◆ **PROBLEM DESCRIPTION**: Once you find the line with "apply str_eqb_refl." in the data that follows, repeat it and every line after it exactly, through the line with "Lemma meeting_gone_mono (meeting_id".

(Stored items)
::::

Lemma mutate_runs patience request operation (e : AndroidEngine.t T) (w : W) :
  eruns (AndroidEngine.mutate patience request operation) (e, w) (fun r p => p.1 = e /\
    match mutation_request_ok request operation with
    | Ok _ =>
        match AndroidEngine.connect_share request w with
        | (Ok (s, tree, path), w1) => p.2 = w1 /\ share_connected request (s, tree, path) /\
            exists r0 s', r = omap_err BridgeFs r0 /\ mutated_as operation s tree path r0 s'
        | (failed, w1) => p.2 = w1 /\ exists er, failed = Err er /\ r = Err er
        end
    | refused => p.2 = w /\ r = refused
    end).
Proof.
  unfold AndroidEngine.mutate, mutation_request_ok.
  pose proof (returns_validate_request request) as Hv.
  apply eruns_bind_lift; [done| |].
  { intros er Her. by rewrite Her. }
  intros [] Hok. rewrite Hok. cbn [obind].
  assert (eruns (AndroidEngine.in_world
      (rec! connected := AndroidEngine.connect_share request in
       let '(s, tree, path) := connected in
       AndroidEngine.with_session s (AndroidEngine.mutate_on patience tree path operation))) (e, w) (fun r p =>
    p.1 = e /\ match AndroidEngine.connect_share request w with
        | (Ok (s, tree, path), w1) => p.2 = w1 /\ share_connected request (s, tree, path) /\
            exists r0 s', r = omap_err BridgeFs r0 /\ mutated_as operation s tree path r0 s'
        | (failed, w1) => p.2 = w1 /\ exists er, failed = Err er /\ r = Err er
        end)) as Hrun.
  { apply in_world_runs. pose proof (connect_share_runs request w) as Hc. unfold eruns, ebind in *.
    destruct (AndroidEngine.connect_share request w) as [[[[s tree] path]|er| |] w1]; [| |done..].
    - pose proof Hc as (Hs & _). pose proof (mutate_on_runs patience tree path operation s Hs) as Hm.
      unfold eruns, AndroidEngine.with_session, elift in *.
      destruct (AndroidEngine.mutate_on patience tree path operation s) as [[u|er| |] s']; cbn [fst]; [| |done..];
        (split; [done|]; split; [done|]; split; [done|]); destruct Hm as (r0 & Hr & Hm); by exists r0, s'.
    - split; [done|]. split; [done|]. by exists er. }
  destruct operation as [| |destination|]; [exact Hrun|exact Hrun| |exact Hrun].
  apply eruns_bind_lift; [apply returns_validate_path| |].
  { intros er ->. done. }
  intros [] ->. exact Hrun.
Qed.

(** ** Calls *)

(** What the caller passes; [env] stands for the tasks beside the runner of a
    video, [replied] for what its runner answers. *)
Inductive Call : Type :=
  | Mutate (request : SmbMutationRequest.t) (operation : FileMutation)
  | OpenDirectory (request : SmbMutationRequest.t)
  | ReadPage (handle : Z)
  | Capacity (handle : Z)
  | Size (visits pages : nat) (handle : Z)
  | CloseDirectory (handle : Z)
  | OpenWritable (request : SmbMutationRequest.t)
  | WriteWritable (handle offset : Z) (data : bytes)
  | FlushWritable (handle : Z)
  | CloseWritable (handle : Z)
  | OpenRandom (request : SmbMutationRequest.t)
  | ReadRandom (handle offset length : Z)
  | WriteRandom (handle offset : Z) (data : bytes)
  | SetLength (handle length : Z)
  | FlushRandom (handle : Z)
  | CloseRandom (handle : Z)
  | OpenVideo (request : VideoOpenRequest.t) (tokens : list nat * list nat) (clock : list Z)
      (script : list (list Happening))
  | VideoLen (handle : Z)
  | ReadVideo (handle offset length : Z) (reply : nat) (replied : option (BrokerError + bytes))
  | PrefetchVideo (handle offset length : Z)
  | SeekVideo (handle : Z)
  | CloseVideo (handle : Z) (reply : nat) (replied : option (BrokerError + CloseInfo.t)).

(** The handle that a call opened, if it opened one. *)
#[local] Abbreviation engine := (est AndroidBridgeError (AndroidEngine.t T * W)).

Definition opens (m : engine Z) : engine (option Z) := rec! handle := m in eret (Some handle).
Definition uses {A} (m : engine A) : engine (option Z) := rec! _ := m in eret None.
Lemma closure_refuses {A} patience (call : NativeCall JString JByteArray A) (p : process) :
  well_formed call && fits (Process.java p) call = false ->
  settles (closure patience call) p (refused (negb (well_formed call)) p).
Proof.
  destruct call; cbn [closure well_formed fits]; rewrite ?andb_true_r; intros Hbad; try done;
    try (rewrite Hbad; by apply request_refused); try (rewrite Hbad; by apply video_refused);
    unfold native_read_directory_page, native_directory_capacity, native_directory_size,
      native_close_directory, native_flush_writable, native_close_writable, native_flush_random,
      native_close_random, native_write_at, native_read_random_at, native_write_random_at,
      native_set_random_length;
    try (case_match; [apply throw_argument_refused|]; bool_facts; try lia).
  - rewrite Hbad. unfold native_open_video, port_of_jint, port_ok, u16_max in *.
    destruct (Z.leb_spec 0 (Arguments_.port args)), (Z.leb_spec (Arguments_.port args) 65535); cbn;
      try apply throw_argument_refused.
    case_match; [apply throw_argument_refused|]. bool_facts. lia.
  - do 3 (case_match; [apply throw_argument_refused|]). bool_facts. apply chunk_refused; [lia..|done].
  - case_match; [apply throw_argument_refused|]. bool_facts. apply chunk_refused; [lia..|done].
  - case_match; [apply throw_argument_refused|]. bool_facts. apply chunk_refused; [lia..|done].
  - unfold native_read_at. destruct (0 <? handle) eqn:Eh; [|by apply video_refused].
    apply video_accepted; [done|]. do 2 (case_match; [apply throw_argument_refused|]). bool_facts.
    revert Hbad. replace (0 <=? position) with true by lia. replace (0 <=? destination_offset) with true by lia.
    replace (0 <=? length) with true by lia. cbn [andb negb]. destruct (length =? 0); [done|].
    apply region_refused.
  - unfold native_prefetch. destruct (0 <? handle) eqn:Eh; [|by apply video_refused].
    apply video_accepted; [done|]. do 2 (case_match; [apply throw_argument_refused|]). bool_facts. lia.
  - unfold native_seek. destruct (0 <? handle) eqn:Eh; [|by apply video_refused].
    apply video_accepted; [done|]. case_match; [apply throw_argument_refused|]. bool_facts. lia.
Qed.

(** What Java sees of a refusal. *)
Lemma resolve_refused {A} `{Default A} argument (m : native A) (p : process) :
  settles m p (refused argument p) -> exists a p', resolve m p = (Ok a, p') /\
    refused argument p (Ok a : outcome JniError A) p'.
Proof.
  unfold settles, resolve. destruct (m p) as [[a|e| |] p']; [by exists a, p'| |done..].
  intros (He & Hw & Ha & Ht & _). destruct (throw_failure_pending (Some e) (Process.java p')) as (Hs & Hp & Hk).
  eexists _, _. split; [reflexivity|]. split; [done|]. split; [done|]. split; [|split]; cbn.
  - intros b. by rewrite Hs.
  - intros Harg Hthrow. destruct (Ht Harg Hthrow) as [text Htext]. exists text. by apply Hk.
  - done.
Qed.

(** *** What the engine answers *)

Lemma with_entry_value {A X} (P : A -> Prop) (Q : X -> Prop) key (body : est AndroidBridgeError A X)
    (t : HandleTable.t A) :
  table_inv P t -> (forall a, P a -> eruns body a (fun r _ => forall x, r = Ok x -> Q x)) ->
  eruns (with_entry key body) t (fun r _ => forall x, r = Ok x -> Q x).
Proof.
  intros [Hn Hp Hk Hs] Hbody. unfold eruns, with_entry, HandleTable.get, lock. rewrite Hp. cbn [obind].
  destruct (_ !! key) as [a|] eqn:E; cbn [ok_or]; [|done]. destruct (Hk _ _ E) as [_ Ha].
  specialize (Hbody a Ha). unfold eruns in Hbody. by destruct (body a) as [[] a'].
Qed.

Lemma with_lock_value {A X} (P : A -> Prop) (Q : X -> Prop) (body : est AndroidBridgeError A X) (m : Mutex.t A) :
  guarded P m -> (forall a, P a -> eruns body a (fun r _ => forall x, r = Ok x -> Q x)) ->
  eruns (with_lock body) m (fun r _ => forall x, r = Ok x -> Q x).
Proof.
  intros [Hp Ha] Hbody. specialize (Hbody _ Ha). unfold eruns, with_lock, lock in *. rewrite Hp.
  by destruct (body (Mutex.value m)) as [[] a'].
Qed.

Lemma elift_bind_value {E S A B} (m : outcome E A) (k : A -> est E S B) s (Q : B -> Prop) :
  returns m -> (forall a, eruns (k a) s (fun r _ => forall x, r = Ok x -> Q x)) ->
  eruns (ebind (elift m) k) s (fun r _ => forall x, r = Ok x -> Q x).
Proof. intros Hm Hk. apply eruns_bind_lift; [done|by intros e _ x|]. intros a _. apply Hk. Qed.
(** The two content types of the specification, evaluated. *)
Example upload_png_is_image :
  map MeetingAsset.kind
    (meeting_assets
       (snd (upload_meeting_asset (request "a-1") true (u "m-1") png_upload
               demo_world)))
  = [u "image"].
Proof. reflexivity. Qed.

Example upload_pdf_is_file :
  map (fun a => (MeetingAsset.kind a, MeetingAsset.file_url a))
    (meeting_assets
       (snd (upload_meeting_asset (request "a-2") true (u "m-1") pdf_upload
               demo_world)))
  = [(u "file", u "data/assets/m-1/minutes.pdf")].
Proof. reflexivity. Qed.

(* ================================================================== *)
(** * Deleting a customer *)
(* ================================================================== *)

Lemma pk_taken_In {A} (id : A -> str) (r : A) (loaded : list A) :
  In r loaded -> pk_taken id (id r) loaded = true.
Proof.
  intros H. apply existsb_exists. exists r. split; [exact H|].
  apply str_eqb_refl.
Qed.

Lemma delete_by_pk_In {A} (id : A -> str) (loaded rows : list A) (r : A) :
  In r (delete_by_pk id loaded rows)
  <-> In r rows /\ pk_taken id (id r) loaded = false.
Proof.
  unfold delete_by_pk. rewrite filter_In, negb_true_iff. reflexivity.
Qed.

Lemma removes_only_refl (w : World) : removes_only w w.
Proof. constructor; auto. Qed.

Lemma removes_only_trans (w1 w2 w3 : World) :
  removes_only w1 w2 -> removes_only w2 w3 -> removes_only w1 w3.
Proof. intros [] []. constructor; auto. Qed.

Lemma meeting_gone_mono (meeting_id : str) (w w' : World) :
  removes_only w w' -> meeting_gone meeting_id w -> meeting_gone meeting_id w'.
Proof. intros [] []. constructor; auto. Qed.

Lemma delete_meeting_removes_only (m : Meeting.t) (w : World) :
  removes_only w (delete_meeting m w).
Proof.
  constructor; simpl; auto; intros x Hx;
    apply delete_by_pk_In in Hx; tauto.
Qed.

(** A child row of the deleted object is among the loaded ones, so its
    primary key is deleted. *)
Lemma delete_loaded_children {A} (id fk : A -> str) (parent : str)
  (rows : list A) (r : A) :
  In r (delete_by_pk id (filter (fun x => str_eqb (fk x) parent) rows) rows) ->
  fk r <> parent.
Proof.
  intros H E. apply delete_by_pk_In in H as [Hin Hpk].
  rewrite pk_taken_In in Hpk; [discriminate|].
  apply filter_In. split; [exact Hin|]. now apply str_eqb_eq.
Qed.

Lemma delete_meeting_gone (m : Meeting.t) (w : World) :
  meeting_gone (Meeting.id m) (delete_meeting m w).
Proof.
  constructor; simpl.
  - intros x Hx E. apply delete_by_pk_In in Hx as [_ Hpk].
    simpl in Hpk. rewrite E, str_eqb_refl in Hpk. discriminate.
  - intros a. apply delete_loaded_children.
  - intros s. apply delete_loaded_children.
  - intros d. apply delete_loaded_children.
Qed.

::::

◆ **OUTPUT FOR THIS TASK**:
  apply str_eqb_refl.
Qed.

Lemma delete_by_pk_In {A} (id : A -> str) (loaded rows : list A) (r : A) :
  In r (delete_by_pk id loaded rows)
  <-> In r rows /\ pk_taken id (id r) loaded = false.
Proof.
  unfold delete_by_pk. rewrite filter_In, negb_true_iff. reflexivity.
Qed.

Lemma removes_only_refl (w : World) : removes_only w w.
Proof. constructor; auto. Qed.

Lemma removes_only_trans (w1 w2 w3 : World) :
  removes_only w1 w2 -> removes_only w2 w3 -> removes_only w1 w3.
Proof. intros [] []. constructor; auto. Qed.

Lemma meeting_gone_mono (meeting_id : str) (w w' : World) :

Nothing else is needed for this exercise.